What the utilization counter actually reports
The utilization number you see in nvidia-smi or through NVML is typically the percentage of time over the last sampling interval (often 1 second) during which one or more GPU kernels were executing. That’s it. Not “percentage of compute capacity used.” Not “fraction of theoretical throughput achieved.” Not “efficiency.”
This definition has important consequences. A kernel can be executing continuously — keeping the utilization counter at 100% — while doing inefficient work: poor memory access patterns, redundant computation, low arithmetic intensity. The GPU is “busy” in the counter’s definition, but productivity (actual useful work per unit time) may be far below what the hardware can deliver.
Conversely, a workload can deliver high effective throughput while the utilization counter shows 60% because the work arrives in dense bursts followed by brief periods of host-side orchestration or memory-bound operations that the counter doesn’t classify as “active.” The system is productive. The metric just can’t see it in the way you’d expect.
Why utilization and throughput don’t track each other reliably
The disconnect between utilization and performance comes from the fact that utilization measures activity, not outcome.

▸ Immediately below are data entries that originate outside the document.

(* ===== verification/TransferModel.v ===== *)
(** * TransferModel: src/src/transfermodel.cpp, transfermodel.h

    The one transfer that can be in flight, as the list model QML reads. Time
    is an argument: [t] is the reading of the monotonic clock. Signals are
    logged in [m_emitted], newest first. *)
From S2P Require Import Prelude.

Module TransferModel.

Inductive State := Idle | Pending | Requesting | Active | Finished | Failed | Cancelled.
Inductive Direction := NoDirection | Sending | Receiving.
Inductive FileStatus := FileWaiting | FileTransferring | FileDone | FileFailed | FileSkipped.
#[export] Instance State_eq_dec : EqDecision State.
Proof. solve_decision. Defined.
#[export] Instance Direction_eq_dec : EqDecision Direction.
Proof. solve_decision. Defined.
#[export] Instance FileStatus_eq_dec : EqDecision FileStatus.
Proof. solve_decision. Defined.
Definition state_is (a b : State) : bool := bool_decide (a = b).
Definition status_is (a b : FileStatus) : bool := bool_decide (a = b).

Definition FlushIntervalMs : Z := 200.
Definition SpeedWindowMs : Z := 1000.

Record FileEntry := mkFileEntry {
  id : qstring; fileName : qstring; size : Z; fileType : qstring; sha256 : qstring;
  preview : qstring; token : qstring; localPath : qstring; transferred : Z;
  status : FileStatus; error : qstring
}.
#[export] Instance eta_FileEntry : Settable FileEntry := fun r =>
  mkFileEntry (id r) (fileName r) (size r) (fileType r) (sha256 r) (preview r) (token r)
    (localPath r) (transferred r) (status r) (error r).
Definition FileEntry0 : FileEntry := mkFileEntry [] [] 0 [] [] [] [] [] 0 FileWaiting [].

Inductive signal :=
| stateChanged | peerChanged | progressChanged | destinationChanged
| dataChanged (first last : Z)
| modelReset.

Record TransferModel := mkTransferModel {
  m_files : list FileEntry;
  m_state : State;
  m_direction : Direction;
  m_peerAlias : qstring; m_peerAddress : qstring; m_peerDeviceType : qstring;
  m_peerFingerprint : qstring; m_destination : qstring; m_errorText : qstring;
  m_totalBytes : Z; m_transferredBytes : Z;
  m_dirtyFirst : Z; m_dirtyLast : Z;
  m_flushActive : bool;            (* m_flushTimer->isActive() *)
  m_clock : option Z;              (* start of m_clock, None while invalid *)
  m_speedSampleMs : Z; m_speedSampleBytes : Z; m_bytesPerSecond : Z;
  m_emitted : list signal
}.
#[export] Instance eta_TransferModel : Settable TransferModel := fun r =>
  mkTransferModel (m_files r) (m_state r) (m_direction r) (m_peerAlias r) (m_peerAddress r)
    (m_peerDeviceType r) (m_peerFingerprint r) (m_destination r) (m_errorText r)
    (m_totalBytes r) (m_transferredBytes r) (m_dirtyFirst r) (m_dirtyLast r) (m_flushActive r)
    (m_clock r) (m_speedSampleMs r) (m_speedSampleBytes r) (m_bytesPerSecond r) (m_emitted r).
Definition TransferModel0 : TransferModel :=
  mkTransferModel [] Idle NoDirection [] [] [] [] [] [] 0 0 (-1) (-1) false None 0 0 0 [].

Definition emit (s : signal) (m : TransferModel) : TransferModel :=
  m <| m_emitted ::= cons s |>.

(** ** What the pages read *)

Definition fileStatusName (s : FileStatus) : qstring :=
  match s with
  | FileTransferring => lit "transferring"
  | FileDone => lit "done"
  | FileFailed => lit "failed"
  | FileSkipped => lit "skipped"
  | FileWaiting => lit "waiting"
  end.
Definition stateName (m : TransferModel) : qstring :=
  match m_state m with
  | Pending => lit "pending"
  | Requesting => lit "requesting"
  | Active => lit "active"
  | Finished => lit "finished"
  | Failed => lit "failed"
  | Cancelled => lit "cancelled"
  | Idle => lit "idle"
  end.
Definition directionName (m : TransferModel) : qstring :=
  match m_direction m with
  | Sending => lit "send" | Receiving => lit "receive" | NoDirection => []
  end.
Definition active (m : TransferModel) : bool :=
  state_is (m_state m) Active || state_is (m_state m) Pending || state_is (m_state m) Requesting.
Definition fileCount (m : TransferModel) : Z := len (m_files m).

(** The loops of [completedCount], [failedCount], [currentIndex],
    [indexOfFile], [transferredPaths]. *)
Definition count_if (p : FileEntry -> bool) (files : list FileEntry) : Z :=
  foldl (fun count e => if p e then count + 1 else count) 0 files.
Fixpoint first_index (p : FileEntry -> bool) (i : Z) (files : list FileEntry) : Z :=
  match files with
  | [] => -1
  | e :: files => if p e then i else first_index p (i + 1) files
  end.
Definition completedCount (m : TransferModel) : Z :=
  count_if (fun e => status_is (status e) FileDone) (m_files m).
Definition failedCount (m : TransferModel) : Z :=
  count_if (fun e => status_is (status e) FileFailed || status_is (status e) FileSkipped)
    (m_files m).
Definition currentIndex (m : TransferModel) : Z :=
  let i := first_index (fun e => status_is (status e) FileTransferring) 0 (m_files m) in
  if 0 <=? i then i
  else
    let j := first_index (fun e => status_is (status e) FileWaiting) 0 (m_files m) in
    if 0 <=? j then j
    else if is_empty (m_files m) then -1 else fileCount m - 1.
Definition indexOfFile (fileId : qstring) (m : TransferModel) : Z :=
  first_index (fun e => qeq (id e) fileId) 0 (m_files m).
(** ** The timers *)

(** A refused request can hold its connection for ever, although the
    drain timeout is documented as how long it may go on sending: every block
    received restarts the timer with the drain interval, so while blocks keep
    coming less than [DrainTimeoutMs] apart the timer never fires, and nothing
    else ends the connection. *)
Theorem drain_is_rearmed w i blocks t d :
  m_state (conn i w) = Responded -> m_closedEmitted (conn i w) = false ->
  interval (m_idleTimer (conn i w)) = DrainTimeoutMs ->
  let w' := run w (map (fun b => (i, Data b.1 b.2)) (blocks ++ [(t, d)])) in
  conn i w' = (conn i w) <| m_idleTimer := mkTimer DrainTimeoutMs (Some (t + DrainTimeoutMs)) |>
  /\ forall now, now < t + DrainTimeoutMs -> handle i w' (IdleFires now) = w'.
Proof.
  intros Hs Hc Hi. cbv zeta.
  assert (Hone : forall w b, m_state (conn i w) = Responded -> m_closedEmitted (conn i w) = false ->
    interval (m_idleTimer (conn i w)) = DrainTimeoutMs ->
    conn i (handle i w (Data b.1 b.2))
    = (conn i w) <| m_idleTimer := mkTimer DrainTimeoutMs (Some (b.1 + DrainTimeoutMs)) |>).
  { clear Hs Hc Hi w. intros w b Hs Hc Hi. unfold handle. rewrite Hc. unfold onReadyRead. cbv zeta.
    rewrite conn_upd_eq. cbn [m_state set_field].
    replace (state_is _ Responded) with true; [|symmetry; by apply state_is_spec].
    cbn [orb]. rewrite conn_upd_eq. destruct (conn i w). cbn in *. unfold start. by rewrite Hi. }
  assert (Hrun : conn i (run w (map (fun b => (i, Data b.1 b.2)) (blocks ++ [(t, d)])))
    = (conn i w) <| m_idleTimer := mkTimer DrainTimeoutMs (Some (t + DrainTimeoutMs)) |>).
  { unfold run. rewrite map_app, foldl_app. cbn [map foldl fst snd].
    assert (Hpre : exists tm, interval tm = DrainTimeoutMs /\
      conn i (foldl (fun w ie => handle ie.1 w ie.2) w (map (fun b => (i, Data b.1 b.2)) blocks))
      = (conn i w) <| m_idleTimer := tm |>).
    { clear t d. revert w Hs Hc Hi. induction blocks as [|b blocks IH]; intros w Hs Hc Hi.
      - exists (m_idleTimer (conn i w)). split; [done|]. cbn. by destruct (conn i w).
      - cbn [map foldl fst snd]. pose proof (Hone w b Hs Hc Hi) as Hb.
        destruct (IH (handle i w (Data b.1 b.2))) as (tm & Htm & ->); [by rewrite Hb..|].
        exists tm. split; [done|]. rewrite Hb. by destruct (conn i w). }
    destruct Hpre as (tm & Htm & Hpre).
    pose proof (Hone _ (t, d) ltac:(rewrite Hpre; exact Hs) ltac:(rewrite Hpre; exact Hc)
      ltac:(rewrite Hpre; exact Htm)) as Hlast. cbn [fst snd] in Hlast. rewrite Hlast, Hpre.
    by destruct (conn i w). }
  split; [done|]. intros now Hnow. unfold handle. rewrite Hrun.
  destruct (m_closedEmitted _); [done|].
  replace (due now _) with false; [done|]. unfold due. cbn. symmetry. by apply Z.leb_gt.
Qed.
(* ===== verification/HttpBody.v ===== *)
(** * Bodies: the reader against the grammar of HTTP/1.1 bodies

    A chunked body is given by its grammar ([chunks]); the reader, fed the
    text in any pieces, hands over exactly the payload and then announces the
    request. The same for a body with a declared length. *)
From S2P Require Import Prelude Json Crypto HttpConnection HttpFacts.
Import HttpConnection.

(** ** Finding a line end in a prefix *)

Lemma starts_with_spec p s : starts_with p s = true <-> p `prefix_of` s.
Proof. apply bool_decide_eq_true. Qed.
Lemma index_of_crlf_line l s : one_line l -> index_of crlf (l ++ crlf ++ s) = Some (List.length l).
Proof.
  induction 1 as [|c l [Hc Hl] _ IH]; [done|]. cbn [app index_of length].
  destruct (starts_with crlf (c :: _)) eqn:E.
  - apply starts_with_spec in E as [k Hk]. cbn in Hk. injection Hk as -> _. done.
  - by rewrite IH.
Qed.
Lemma index_of_crlf_short l : one_line l -> index_of crlf l = None /\ index_of crlf (l ++ [13]) = None.
Proof.
  assert (Hne : forall c l, c <> 13 -> starts_with crlf (c :: l) = false).
  { intros c k Hc. apply bool_decide_eq_false. intros [x Hx]. cbn in Hx. congruence. }
  induction 1 as [|c l [Hc Hl] _ [IH1 IH2]]; [done|]. cbn [app index_of].
  rewrite !Hne by done. by rewrite IH1, IH2.
Qed.
(** The buffer holds the start of [l ++ crlf ++ s]: either the whole line is
    there and is found, or it is not and the buffer is shorter. *)
Lemma buffer_line l s buffer rest :
  one_line l -> buffer ++ rest = l ++ crlf ++ s ->
  (index_of crlf buffer = Some (List.length l) /\ exists tl, buffer = l ++ crlf ++ tl /\ tl ++ rest = s)
  \/ (index_of crlf buffer = None /\ len buffer <= len l + 1 /\ rest <> []).
Proof.
  intros Hl Heq.
  destruct (decide (len l + 2 <= len buffer)) as [Hge|Hlt].
  - left. assert (Hb : exists tl, buffer = l ++ crlf ++ tl).
    { exists (drop (List.length l + 2) buffer).
      assert (Ht : take (List.length l + 2) buffer = l ++ crlf).
      { rewrite <- (take_app_le buffer rest) by (unfold len in Hge; lia).
        rewrite Heq, (app_assoc l crlf s).
        replace (List.length l + 2)%nat with (List.length (l ++ crlf)) by by rewrite length_app.
        by rewrite take_app_length. }
      rewrite <- (take_drop (List.length l + 2) buffer) at 1. rewrite Ht. by rewrite <- app_assoc. }
    destruct Hb as [tl ->]. split; [by apply index_of_crlf_line|]. exists tl. split; [done|].
    rewrite <- !app_assoc in Heq. do 2 apply app_inv_head in Heq. done.
  - right. split_and!; [|lia|].
    + assert (Hb : buffer = take (List.length buffer) (l ++ [13])).
      { transitivity (take (List.length buffer) (buffer ++ rest)); [by rewrite take_app_length|].
        rewrite Heq, (app_assoc l crlf s). change crlf with ([13] ++ [10]).
        rewrite (app_assoc l [13] [10]), <- app_assoc. rewrite take_app_le; [done|].
        rewrite length_app. unfold len in Hlt. cbn. lia. }
      destruct (decide (List.length buffer = S (List.length l))) as [He|Hn].
      * rewrite Hb, take_ge; [by apply index_of_crlf_short|]. rewrite length_app. cbn. lia.
      * rewrite Hb, take_app_le by (unfold len in Hlt; lia).
        apply index_of_crlf_short. by apply Forall_take.
    + intros ->. rewrite app_nil_r in Heq. subst. unfold len in Hlt. rewrite !length_app in Hlt.
      cbn in Hlt. lia.
Qed.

In throughput terms, what matters is how much useful work the system completes per unit time — tokens generated, images processed, training steps completed. That depends on the full execution pipeline: whether kernels are efficient, whether data movement is well-organized, whether the software stack is exploiting the hardware’s strengths, whether the system is operating in a favorable regime.
Utilization doesn’t capture any of that. It captures whether kernels were scheduled. A high-utilization system running poorly chosen kernels with wasteful memory access patterns will show a “healthy” dashboard while delivering mediocre throughput. A well-optimized system that finishes work faster — with efficient attention kernels like FlashAttention, good operator fusion via torch.compile, and tight memory management — might actually show lower utilization because it completes work in shorter bursts rather than spreading it across the sampling window.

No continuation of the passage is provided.